Task details:
In the entries below, find the line containing "run_FinishedAt := RFC3339 fin;" and the line containing "run_StartedAt := run_StartedAt run0;". Copy those two lines and everything between them exactly, and only that.

Extracted data:
Lemma scan_resources yr now targets run w :
  fold_left (scan_resource yr now) targets (run, w) =
    let '(log, w1) := fetches yr (list_prod targets regions) w in
    (run_extend run (omap error_line log) (flat_map (outcome_values now) log), w1).
Proof.
  revert run w. induction targets as [| res targets IH]; intros run w;
    cbn [fold_left list_prod].
  - cbn. by rewrite run_extend_nil.
  - unfold scan_resource at 2. rewrite scan_regions, fetches_app.
    destruct (fetches yr (map _ regions) w) as [l1 w1]. rewrite IH.
    destruct (fetches yr (list_prod targets regions) w1) as [l2 w2].
    rewrite run_extend_extend, omap_app, flat_map_app. reflexivity.
Qed.

(** [executeCollection] in closed form. *)
Lemma executeCollection_unfold filterIDs yr w :
  executeCollection filterIDs yr w =
    let now := time_Now (ticks w) in
    let targets := targetResources filterIDs in
    let '(log, w2) := fetches yr (list_prod targets regions) (snd (Now w)) in
    let fin := time_Now (ticks w2) in
    let errs := omap error_line log in
    let vals := flat_map (outcome_values now) log in
    let run0 :=
      {| run_ID := "run-" +:+ pretty (UnixNano now);
         run_StartedAt := RFC3339 now;
         run_FinishedAt := RFC3339 fin;
         run_Status := "running";
         run_Resources := len targets;
         run_Collected := len vals;
         run_Errors := errs;
         run_Values := vals |} in
    let run :=
      {| run_ID := run_ID run0; run_StartedAt := run_StartedAt run0;
         run_FinishedAt := run_FinishedAt run0; run_Status := derive_status run0;
         run_Resources := run_Resources run0; run_Collected := run_Collected run0;
         run_Errors := run_Errors run0; run_Values := run_Values run0 |} in
    let rs := (runs w2 ++ [run])%list in
    (run,
     {| runs := if 50 <? len rs then drop (length rs - 50)%nat rs else rs;
        ticks := S (ticks w2); sent := sent w2 |}).
Proof.
  unfold executeCollection, Now. rewrite scan_resources. cbn [snd].
  destruct (fetches _ _ _) as [log w2]. reflexivity.
Qed.
Definition como_numero (o : pyobj) : option numero :=
  match o with
  | PInt z => Some (NInt z)
  | PBool b => Some (NInt (if b then 1 else 0))
  | PFloat f => Some (NFloat f)
  | _ => None
  end.

Definition como_float (n : numero) : resultado float :=
  match n with
  | NInt z => PyFloat.of_int z
  | NFloat f => Retorna f
  end.

(** [a / b] on two ints: the correctly rounded quotient. *)
Definition int_truediv (a b : Z) : resultado float :=
  if b =? 0 then Levanta ZeroDivisionError
  else
    let q := Bin64.of_ratio (Z.abs a) (Z.abs b) in
    if is_infinity q then Levanta OverflowError
    else Retorna (PyFloat.com_sinal (xorb (a <? 0) (b <? 0)) q).

(** [a / b] *)
Definition py_truediv (a b : pyobj) : resultado pyobj :=
  match como_numero a, como_numero b with
  | Some (NInt x), Some (NInt y) => liga (int_truediv x y) (fun q => Retorna (PFloat q))
  | Some x, Some y =>
      liga (como_float x) (fun fx =>
      liga (como_float y) (fun fy =>
        if (fy =? 0)%float then Levanta ZeroDivisionError
        else Retorna (PFloat (fx / fy)%float)))
  | _, _ => Levanta TypeError
  end.

(** [a - b] *)
Definition py_sub (a b : pyobj) : resultado pyobj :=
  match como_numero a, como_numero b with
  | Some (NInt x), Some (NInt y) => Retorna (PInt (x - y))
  | Some x, Some y =>
      liga (como_float x) (fun fx =>
      liga (como_float y) (fun fy => Retorna (PFloat (fx - fy)%float)))
  | _, _ => Levanta TypeError
  end.

(** [b < z] between a float and an int, which Python decides on the exact
    values. *)
Definition float_lt_int (b : float) (z : Z) : bool :=
  match Prim2SF b with
  | S754_nan => false
  | S754_infinity s => s
  | S754_zero _ => 0 <? z
  | S754_finite s m e =>
      let n := if s then Z.neg m else Z.pos m in
      if 0 <=? e then n * 2 ^ e <? z else n <? z * 2 ^ (- e)
  end.

(** [b < o] for a float [b] *)
Definition float_lt (b : float) (o : pyobj) : resultado bool :=
  match como_numero o with
  | Some (NInt z) => Retorna (float_lt_int b z)
  | Some (NFloat f) => Retorna (b <? f)%float
  | None => Levanta TypeError
  end.

(** Arithmetic of two object arrays: the operator runs on every pair of
    cells; when that raises [TypeError] it runs again on the pairs without
    a missing cell and the others become NaN. *)
Definition object_op (op : pyobj -> pyobj -> resultado pyobj)
    (xs ys : list pyobj) : resultado (list pyobj) :=
  match percorre (fun p => op p.1 p.2) (zip xs ys) with
  | Levanta TypeError =>
      percorre
        (fun p => if isna p.1 || isna p.2 then Retorna (PFloat nan) else op p.1 p.2)
        (zip xs ys)
  | r => r
  end.

(** ** The environment *)

(** What the code takes from outside the repository and the embedding
    leaves open: the date functions of pandas, the clock, the country
    database, and what pandas does with [datetime64] and categorical
    columns and with objects that are not basic. *)
Record ambiente : Type := {
  to_datetime : series -> resultado series;
  dt_year : series -> resultado series;
  ano_atual : Z;
  search_fuzzy : pyobj -> resultado (list pais);
  truediv_ext : series -> series -> resultado series;
  rsub_ext : Z -> series -> resultado series;
  cut_ext : series -> resultado series
}.

(** ** pandas operations *)

(** [a / b] on two columns of one table.  Numeric columns are divided as
    [float64]: a zero divisor gives an infinity or NaN, not an exception. *)
Definition truediv (amb : ambiente) (a b : series) : resultado series :=
  match numerica a, numerica b with
  | Some xs, Some ys => Retorna (SFloat64 (zip_with PrimFloat.div xs ys))
  | _, _ =>
      match objetos a, objetos b with
      | Some xs, Some ys => liga (object_op py_truediv xs ys) (fun zs => Retorna (SObject zs))
      | _, _ => truediv_ext amb a b
      end
  end.

(** [n - b] for a Python int [n] and a column [b]. *)
Definition rsub (amb : ambiente) (n : Z) (b : series) : resultado series :=
  match b with
  | SInt64 ys => Retorna (SInt64 ((fun y => wrap64 (n - y)) <$> ys))
  | SFloat64 ys => Retorna (SFloat64 ((fun y => Bin64.of_Z n - y)%float <$> ys))
  | _ =>
      match objetos b with
      | Some ys =>
          liga (object_op py_sub ((fun _ => PInt n) <$> ys) ys)
               (fun zs => Retorna (SObject zs))
      | None => rsub_ext amb n b
      end
  end.

Definition bins : list float :=
  [0%float; 10e6%float; 100e6%float; 500e6%float; 1e9%float; infinity].

Definition labels : list string :=
  ["Micro"; "Pequena"; "Média"; "Grande"; "Corporação"].

(** The label of the cell that [searchsorted(side='left')] places at
    [ids]: none at [0] and at [len(bins)]. *)
Definition rotulo (ids : nat) : option string :=
  if (ids =? 0)%nat || (ids =? length bins)%nat then None
  else labels !! (ids - 1)%nat.

(** [bins.searchsorted(x, side='left')] on the increasing [bins]: the
    number of edges strictly below [x]; NaN sorts after every edge. *)
Definition searchsorted (x : float) : nat :=
  if is_nan x then length bins
  else length (List.filter (fun b => (b <? x)%float) bins).

(** One cell of [pd.cut(x, bins=bins, labels=labels)], with the defaults
    [right=True] and [include_lowest=False]. *)
Definition cut_valor (x : float) : option string :=
  if is_nan x then None else rotulo (searchsorted x).

(** The same on a basic object, compared by Python's [<]. *)
Definition cut_objeto (o : pyobj) : resultado (option string) :=
  liga (percorre (fun b => float_lt b o) bins) (fun ltb =>
    Retorna (if isna o then None
             else rotulo (length (List.filter id ltb)))).

(** [pd.cut(s, bins=bins, labels=labels)] *)
Definition cut (amb : ambiente) (s : series) : resultado series :=
  match numerica s with
  | Some xs => Retorna (SCategory (cut_valor <$> xs))
  | None =>
      match objetos s with
      | Some os => liga (percorre cut_objeto os) (fun cs => Retorna (SCategory cs))
      | None => cut_ext amb s
      end
  end.

(** [s.apply(f)] for an [f] that returns floats: an empty column is
    returned as it is, any other becomes a [float64] column. *)
Definition apply_float (f : pyobj -> resultado float) (s : series) : resultado series :=
  if vazia s then Retorna s
  else liga (percorre f (valores s)) (fun ys => Retorna (SFloat64 ys)).

(** [s.apply(f)] for an [f] that returns a string or [None]. *)
Definition apply_str (f : pyobj -> resultado (option string)) (s : series) : resultado series :=
  if vazia s then Retorna s
  else
    liga (percorre f (valores s)) (fun ys =>
      Retorna (SObject ((fun y => match y with Some t => PStr t | None => PNone end) <$> ys))).

(** ** Tables *)

(** A [DataFrame]: its columns in order, each under its label.  Labels may
    repeat. *)
Definition dataframe : Type := list (string * series).

Definition columns (df : dataframe) : list string := df.*1.

(** [label in df.columns] *)
Definition tem_coluna (label : string) (df : dataframe) : bool :=
  bool_decide (label ∈ columns df).

(** [df.rename(columns=m)] on the labels: a label that is a key of [m] is
    replaced by its value, any other label stays. *)
Definition rename (m : gmap string string) (df : dataframe) : dataframe :=
  (fun c => (default c.1 (m !! c.1), c.2)) <$> df.

(** [df[label]], the column under [label] (the first one, when the label
    repeats); [KeyError] when there is none. *)
Fixpoint getitem (label : string) (df : dataframe) : resultado series :=
  match df with
  | [] => Levanta KeyError
  | (l, s) :: r => if String.eqb l label then Retorna s else getitem label r
  end.

(** [df[label] = s]: replaces the column under [label] or appends a new
    last column. *)
Definition setitem (label : string) (s : series) (df : dataframe) : dataframe :=
  if tem_coluna label df
  then (fun c => if String.eqb c.1 label then (c.1, s) else c) <$> df
  else (df ++ [(label, s)])%list.

Definition mapeamento : gmap string string :=
  list_to_map
    [ ("Nome da Empresa", "nome_empresa");
      ("Setor", "setor");
      ("Receita Anual", "receita_anual");
      ("Nº de Funcionários", "numero_funcionarios");
      ("Nº Funcionários", "numero_funcionarios");
      ("País", "pais");
      ("Data de Fundação", "data_fundacao");
      ("Ano de Fundação", "ano_fundacao");
      ("Ano Fundação", "ano_fundacao");
      ("ID", "id") ].

(** [{col: mapeamento[col] for col in df.columns if col in mapeamento}] *)
Definition colunas_para_renomear (df : dataframe) : gmap string string :=
  list_to_map (omap (fun col => (fun v => (col, v)) <$> mapeamento !! col) (columns df)).

(** ** The store of tables *)

(** The [DataFrame] objects that exist, each at its own address.  A
    variable holds an address; an address that holds no table stands for
    an argument that is not a [DataFrame], and reading its [columns] raises
    [AttributeError]. *)
Definition memoria : Type := list dataframe.

(** A statement: it runs on a store and leaves a result and a store; the
    writes made before an exception stay. *)
Definition M (A : Type) : Type := memoria -> resultado A * memoria.

#[global] Instance M_ret : MRet M := fun A a m => (Retorna a, m).
(** * turnkey-copilot: the rule-based analysis engine

    A shallow embedding of the document classifier of
    [src/commands/check.ts] and of the three evaluators of
    [src/services/config.ts], [src/services/policy.ts] and
    [src/services/transaction.ts], over a model of the JavaScript values
    that [JSON5.parse] produces, followed by the properties of the
    specification proved (or refuted) on that embedding. *)

From Stdlib Require Import String Ascii List Bool Arith ZArith Lia DecimalString.
From Stdlib Require QArith.
Import ListNotations.
Local Open Scope string_scope.
Local Open Scope list_scope.
Set Warnings "-register-all".

(** ** JavaScript values *)

(** A JavaScript number: every IEEE double is [NaN], an infinity or a
    rational (the two zeros are not told apart: the program only tests
    numbers for truthiness, compares them and prints them). *)
Inductive number : Type :=
| NaN
| Infinity (negative : bool)
| Finite (q : QArith_base.Q).

Definition number_of_Z (z : Z) : number := Finite (QArith_base.inject_Z z).
Definition number_of_nat (n : nat) : number := number_of_Z (Z.of_nat n).

(** [x < y] on numbers; a comparison with [NaN] is false. *)
Definition number_ltb (x y : number) : bool :=
  match x, y with
  | NaN, _ | _, NaN => false
  | Infinity nx, Infinity ny => nx && negb ny
  | Infinity nx, Finite _ => nx
  | Finite _, Infinity ny => negb ny
  | Finite p, Finite q =>
      (QArith_base.Qnum p * Z.pos (QArith_base.Qden q)
       <? QArith_base.Qnum q * Z.pos (QArith_base.Qden p))%Z
  end.

Definition number_is_zero (x : number) : bool :=
  match x with
  | Finite q => (QArith_base.Qnum q =? 0)%Z
  | _ => false
  end.

(** The values a parsed document is made of, with [Undefined] for what a
    property read answers when the property is absent.  An object is the
    table of its own properties; [lookup] takes the first entry of a key.
    The only inherited properties are those of the built-in prototypes.  A
    string is the sequence of its code units, each taken in one byte. *)
Inductive value : Type :=
| Undefined
| Null
| Boolean (b : bool)
| Number (n : number)
| Str (s : string)
| Array (elements : list value)
| Object (properties : list (string * value)).

Fixpoint lookup (key : string) (properties : list (string * value)) : option value :=
  match properties with
  | [] => None
  | (k, v) :: rest => if String.eqb key k then Some v else lookup key rest
  end.

Definition has_own (key : string) (properties : list (string * value)) : bool :=
  match lookup key properties with Some _ => true | None => false end.

(** The value of property [key] of an object, [Undefined] when absent. *)
Definition field (properties : list (string * value)) (key : string) : value :=
  match lookup key properties with Some v => v | None => Undefined end.

(** ** Exceptions *)

Variant error : Type := TypeError.

Inductive outcome (A : Type) : Type :=
| Returns (a : A)
| Throws (e : error).
Arguments Returns {A} a.
Arguments Throws {A} e.

Definition bind {A B : Type} (m : outcome A) (f : A -> outcome B) : outcome B :=
  match m with
  | Returns a => f a
  | Throws e => Throws e
  end.

Notation "x <- m ;; k" := (bind m (fun x => k))
  (at level 61, m at next level, right associativity).

(** [a && b] and [a || b] of JavaScript: [b] is evaluated only when needed. *)
Definition and_then (a b : outcome bool) : outcome bool :=
  x <- a ;; if x then b else Returns false.
Definition or_else (a b : outcome bool) : outcome bool :=
  x <- a ;; if x then Returns true else b.
Definition not_ (a : outcome bool) : outcome bool :=
  x <- a ;; Returns (negb x).

Infix "&&&" := and_then (at level 40, left associativity).
Infix "|||" := or_else (at level 50, left associativity).

(** ** Operators and built-in methods, on arbitrary values *)

(** [!!v]. *)
Definition truthy (v : value) : bool :=
  match v with
  | Undefined | Null => false
  | Boolean b => b
  | Number NaN => false
  | Number n => negb (number_is_zero n)
  | Str s => negb (String.eqb s EmptyString)
  | Array _ | Object _ => true
  end.

(** [v.key], for the field names the program reads: none of them is an
    index, [length], or a name that a built-in prototype defines, so
    arrays and primitives answer [Undefined]. *)
Definition get_field (v : value) (key : string) : outcome value :=
  match v with
  | Undefined | Null => Throws TypeError
  | Object properties => Returns (field properties key)
  | _ => Returns Undefined
  end.

(** ['key' in v], for the same field names: a [TypeError] on a primitive. *)
Definition js_in (key : string) (v : value) : outcome bool :=
  match v with
  | Object properties => Returns (has_own key properties)
  | Array _ => Returns false
  | _ => Throws TypeError
  end.

(** [v.length]. *)
Definition js_length (v : value) : outcome value :=
  match v with
  | Undefined | Null => Throws TypeError
  | Str s => Returns (Number (number_of_nat (String.length s)))
  | Array l => Returns (Number (number_of_nat (List.length l)))
  | Object properties => Returns (field properties "length")
  | _ => Returns Undefined
  end.

(** [v === s] for a string [s]. *)
Definition strict_eq_string (v : value) (s : string) : bool :=
  match v with
  | Str s' => String.eqb s' s
  | _ => false
  end.

(** [v === 0]. *)
Definition strict_eq_zero (v : value) : bool :=
  match v with
  | Number n => number_is_zero n
  | _ => false
  end.

(** [v === undefined]. *)
Definition is_undefined (v : value) : bool :=
  match v with Undefined => true | _ => false end.

Fixpoint starts_with (p s : string) : bool :=
  match p, s with
  | EmptyString, _ => true
  | String a p', String b s' => Ascii.eqb a b && starts_with p' s'
  | String _ _, EmptyString => false
  end.

(** [s.includes(needle)] on strings. *)
Fixpoint string_includes (needle s : string) : bool :=
  starts_with needle s ||
  match s with
  | EmptyString => false
  | String _ s' => string_includes needle s'
  end.

(** [v.includes(needle)]: [String.prototype.includes] on a string,
    [Array.prototype.includes] on an array, and a [TypeError] on every other
    value, which has no callable [includes]. *)
Definition js_includes (v : value) (needle : string) : outcome bool :=
  match v with
  | Str s => Returns (string_includes needle s)
  | Array l => Returns (existsb (fun x => strict_eq_string x needle) l)
  | _ => Throws TypeError
  end.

Solution to the problem:
         run_FinishedAt := RFC3339 fin;
         run_Status := "running";
         run_Resources := len targets;
         run_Collected := len vals;
         run_Errors := errs;
         run_Values := vals |} in
    let run :=
      {| run_ID := run_ID run0; run_StartedAt := run_StartedAt run0;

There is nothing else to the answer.